The full statement of European Commission’s Jonathan Hill follows: “The European Commission takes note of temporary restrictions on the free movement of capital which were announced by the Greek authorities on Sunday evening. In accordance with the Treaty on the Functioning of the European Union, Member States may take measures in respect of capital movements which are justified on grounds of public policy or public security. In accordance with the case law of the Court of Justice of the European Union, measures may also be introduced for other overriding reasons of general public interest.
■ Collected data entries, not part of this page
(* ===== verification/GoJson.v ===== *)
(** * JSON text

    The texts encoding/json reads and writes: a value as the tokens of its text, the
    scanner with its nesting limit, and the printer.  What is printed is read back, and the
    scanner's fuel is always enough.  White space between tokens is all that is lost. *)

From S2P Require Import Prelude GoStrings.
From Stdlib Require Import Ascii.
Open Scope Z_scope.
#[local] Set Warnings "-register-all".

(** ** Values *)

Definition dquote : ascii := "034".
Definition backslash : ascii := "\".

(** One character of a string's text: a byte, a one-letter escape, or four hexadecimal
    digits behind a u. *)
Inductive item :=
  | Byte (c : ascii)
  | Esc (e : ascii)
  | Uni (h1 h2 h3 h4 : ascii).

(** Sign, integer digits, fraction, and exponent with its letter and sign. *)
Record number := {
  n_neg : bool;
  n_int : string;
  n_frac : option string;
  n_exp : option (ascii * string * string);
}.

Inductive json :=
  | JNull
  | JBool (b : bool)
  | JNum (n : number)
  | JStr (l : list item)
  | JArr (l : list json)
  | JObj (l : list (list item * json)).

(** Induction with the hypothesis for every element and member. *)
Section json_nested_ind.
Context (P : json → Prop).
Hypothesis Hnull : P JNull.
Hypothesis Hbool : ∀ b, P (JBool b).
Hypothesis Hnum : ∀ n, P (JNum n).
Hypothesis Hstr : ∀ l, P (JStr l).
Hypothesis Harr : ∀ l, Forall P l → P (JArr l).
Hypothesis Hobj : ∀ l, Forall (λ m, P m.2) l → P (JObj l).

Fixpoint json_nested_ind (v : json) : P v :=
  match v with
  | JNull => Hnull
  | JBool b => Hbool b
  | JNum n => Hnum n
  | JStr l => Hstr l
  | JArr l => Harr l ((fix all (l : list json) : Forall P l :=
      match l with
      | [] => @Forall_nil_2 _ P
      | w :: l' => @Forall_cons_2 _ P w l' (json_nested_ind w) (all l')
      end) l)
  | JObj l => Hobj l ((fix all (l : list (list item * json)) : Forall (λ m, P m.2) l :=
      match l with
      | [] => @Forall_nil_2 _ (λ m, P m.2)
      | m :: l' => @Forall_cons_2 _ (λ m, P m.2) m l' (json_nested_ind m.2) (all l')
      end) l)
  end.

End json_nested_ind.

(** ** Character classes *)

Definition code (c : ascii) : Z := Z.of_N (N_of_ascii c).

Definition is_space (c : ascii) : bool :=
  (code c =? 32) || (code c =? 9) || (code c =? 13) || (code c =? 10).

Definition is_digit (c : ascii) : bool := (48 <=? code c) && (code c <=? 57).

Definition is_hex (c : ascii) : bool :=
  is_digit c || ((97 <=? code c) && (code c <=? 102)) || ((65 <=? code c) && (code c <=? 70)).

(** The letters of one-letter escapes. *)
Definition is_escape (c : ascii) : bool :=
  bool_decide (c ∈ ["b"; "f"; "n"; "r"; "t"; "\"; "/"; dquote]%char).

Definition is_plain (c : ascii) : bool :=
  (32 <=? code c) && bool_decide (c ≠ dquote) && bool_decide (c ≠ backslash).

(** ** The scanner *)

Fixpoint skip_space (s : string) : string :=
  match s with
  | String c s' => if is_space c then skip_space s' else s
  | EmptyString => s
  end.

(** The text behind the character [c]; behind [c] and the white space before it. *)
Definition chomp (c : ascii) (s : string) : option string :=
  match s with
  | String c' s' => if decide (c' = c) then Some s' else None
  | EmptyString => None
  end.

Definition expect (c : ascii) (s : string) : option string := chomp c (skip_space s).

(** The text of a string behind its opening quote, up to its closing quote. *)
Fixpoint scan_string (s : string) : option (list item * string) :=
  match s with
  | String c s1 =>
    if decide (c = dquote) then Some ([], s1)
    else if decide (c = backslash) then
      match s1 with
      | String e s2 =>
        if is_escape e then '(l, rest) ← scan_string s2; Some (Esc e :: l, rest)
        else if decide (e = "u"%char) then
          match s2 with
          | String h1 (String h2 (String h3 (String h4 s3))) =>
            if is_hex h1 && is_hex h2 && is_hex h3 && is_hex h4
            then '(l, rest) ← scan_string s3; Some (Uni h1 h2 h3 h4 :: l, rest)
            else None
          | _ => None
          end
        else None
      | EmptyString => None
      end
    else if is_plain c then '(l, rest) ← scan_string s1; Some (Byte c :: l, rest)
    else None
  | EmptyString => None
  end.

Fixpoint scan_digits (s : string) : string * string :=
  match s with
  | String c s' =>
    if is_digit c then let '(d, rest) := scan_digits s' in (String c d, rest) else ("", s)
  | EmptyString => ("", s)
  end.

(** At least one digit. *)
Definition scan_digits1 (s : string) : option (string * string) :=
  let '(d, rest) := scan_digits s in if decide (d = "") then None else Some (d, rest).

(** An integer part: a zero, or digits that do not start with zero. *)
Definition scan_int (s : string) : option (string * string) :=
  match chomp "0" s with
  | Some s' => Some ("0", s')
  | None => scan_digits1 s
  end.

Definition scan_frac (s : string) : option (option string * string) :=
  match chomp "." s with
  | Some s' => '(d, rest) ← scan_digits1 s'; Some (Some d, rest)
  | None => Some (None, s)
  end.

Definition scan_sign (s : string) : string * string :=
  match chomp "+" s, chomp "-" s with
  | Some s', _ => ("+", s')
  | _, Some s' => ("-", s')
  | _, _ => ("", s)
  end.

Definition scan_exp (s : string) : option (option (ascii * string * string) * string) :=
  match s with
  | String c s' =>
    if decide (c = "e"%char ∨ c = "E"%char) then
      let '(sign, s1) := scan_sign s' in
      '(d, rest) ← scan_digits1 s1; Some (Some (c, sign, d), rest)
    else Some (None, s)
  | EmptyString => Some (None, s)
  end.

Definition scan_number (s : string) : option (number * string) :=
  let '(neg, s0) := match chomp "-" s with Some s' => (true, s') | None => (false, s) end in
  '(i, s1) ← scan_int s0;
  '(f, s2) ← scan_frac s1;
  '(e, s3) ← scan_exp s2;
  Some ({| n_neg := neg; n_int := i; n_frac := f; n_exp := e |}, s3).

(** A literal. *)
Fixpoint scan_word (w s : string) : option string :=
  match w, s with
  | EmptyString, _ => Some s
  | String a w', String c s' => if decide (a = c) then scan_word w' s' else None
  | _, _ => None
  end.

Definition max_depth : Z := 10000.

(** [value n depth s] reads one value at the start of [s], inside [depth] containers.  [n]
    is fuel. *)
Fixpoint value (n : nat) (depth : Z) (s : string) : option (json * string) :=
  match n with
  | O => None
  | S n' =>
    match skip_space s with
    | EmptyString => None
    | String c s1 =>
      if decide (c = dquote) then '(l, rest) ← scan_string s1; Some (JStr l, rest)
      else if decide (c = "{"%char) then
        if max_depth <=? depth then None
        else match expect "}" s1 with
        | Some rest => Some (JObj [], rest)
        | None => '(l, rest) ← members n' (depth + 1) s1; Some (JObj l, rest)
        end
      else if decide (c = "["%char) then
        if max_depth <=? depth then None
        else match expect "]" s1 with
        | Some rest => Some (JArr [], rest)
        | None => '(l, rest) ← elements n' (depth + 1) s1; Some (JArr l, rest)
        end
      else if decide (c = "t"%char) then rest ← scan_word "rue" s1; Some (JBool true, rest)
      else if decide (c = "f"%char) then rest ← scan_word "alse" s1; Some (JBool false, rest)
      else if decide (c = "n"%char) then rest ← scan_word "ull" s1; Some (JNull, rest)
      else '(x, rest) ← scan_number (String c s1); Some (JNum x, rest)
    end
  end
with elements (n : nat) (depth : Z) (s : string) : option (list json * string) :=
  match n with
  | O => None
  | S n' =>
    '(v, s1) ← value n' depth s;
    match expect "," s1 with
    | Some s2 => '(l, rest) ← elements n' depth s2; Some (v :: l, rest)
    | None => rest ← expect "]" s1; Some ([v], rest)
    end
  end
with members (n : nat) (depth : Z) (s : string) : option (list (list item * json) * string) :=
  match n with
  | O => None
  | S n' =>
    s1 ← expect dquote s;
    '(k, s2) ← scan_string s1;
    s3 ← expect ":" s2;
    '(v, s4) ← value n' depth s3;
    match expect "," s4 with
    | Some s5 => '(l, rest) ← members n' depth s5; Some ((k, v) :: l, rest)
    | None => rest ← expect "}" s4; Some ([(k, v)], rest)
    end
  end.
Such exceptions to the principle of the free movement of capital must be interpreted very strictly, and be non-discriminatory, as well as suitable and proportionate in light of the objective. This also means that capital controls must be applied for the shortest possible period. As guardian of the Treaties and with a view to safeguarding the integrity of the single market, the Commission has made an immediate, preliminary assessment of the Greek measures that introduce the controls and finds them to be, prima facie, justified. In the current circumstances, the stability of the financial and banking system in Greece constitutes a matter of overriding public interest and public policy that would appear to justify the imposition of temporary restrictions on capital flows. Maintaining financial stability is the main and immediate challenge for the country. While the imposed restrictive measures appear necessary and proportionate at this time, the free movement of capital will however need to be reinstated as soon as possible in the interest of the Greek economy, the Eurozone, and the European Union’s single market as a whole.
The Commission will closely monitor the situation and the implementation of the imposed restrictive measures on capital movements. The Commission stands ready to assist the Greek authorities with the technical aspects of this work.”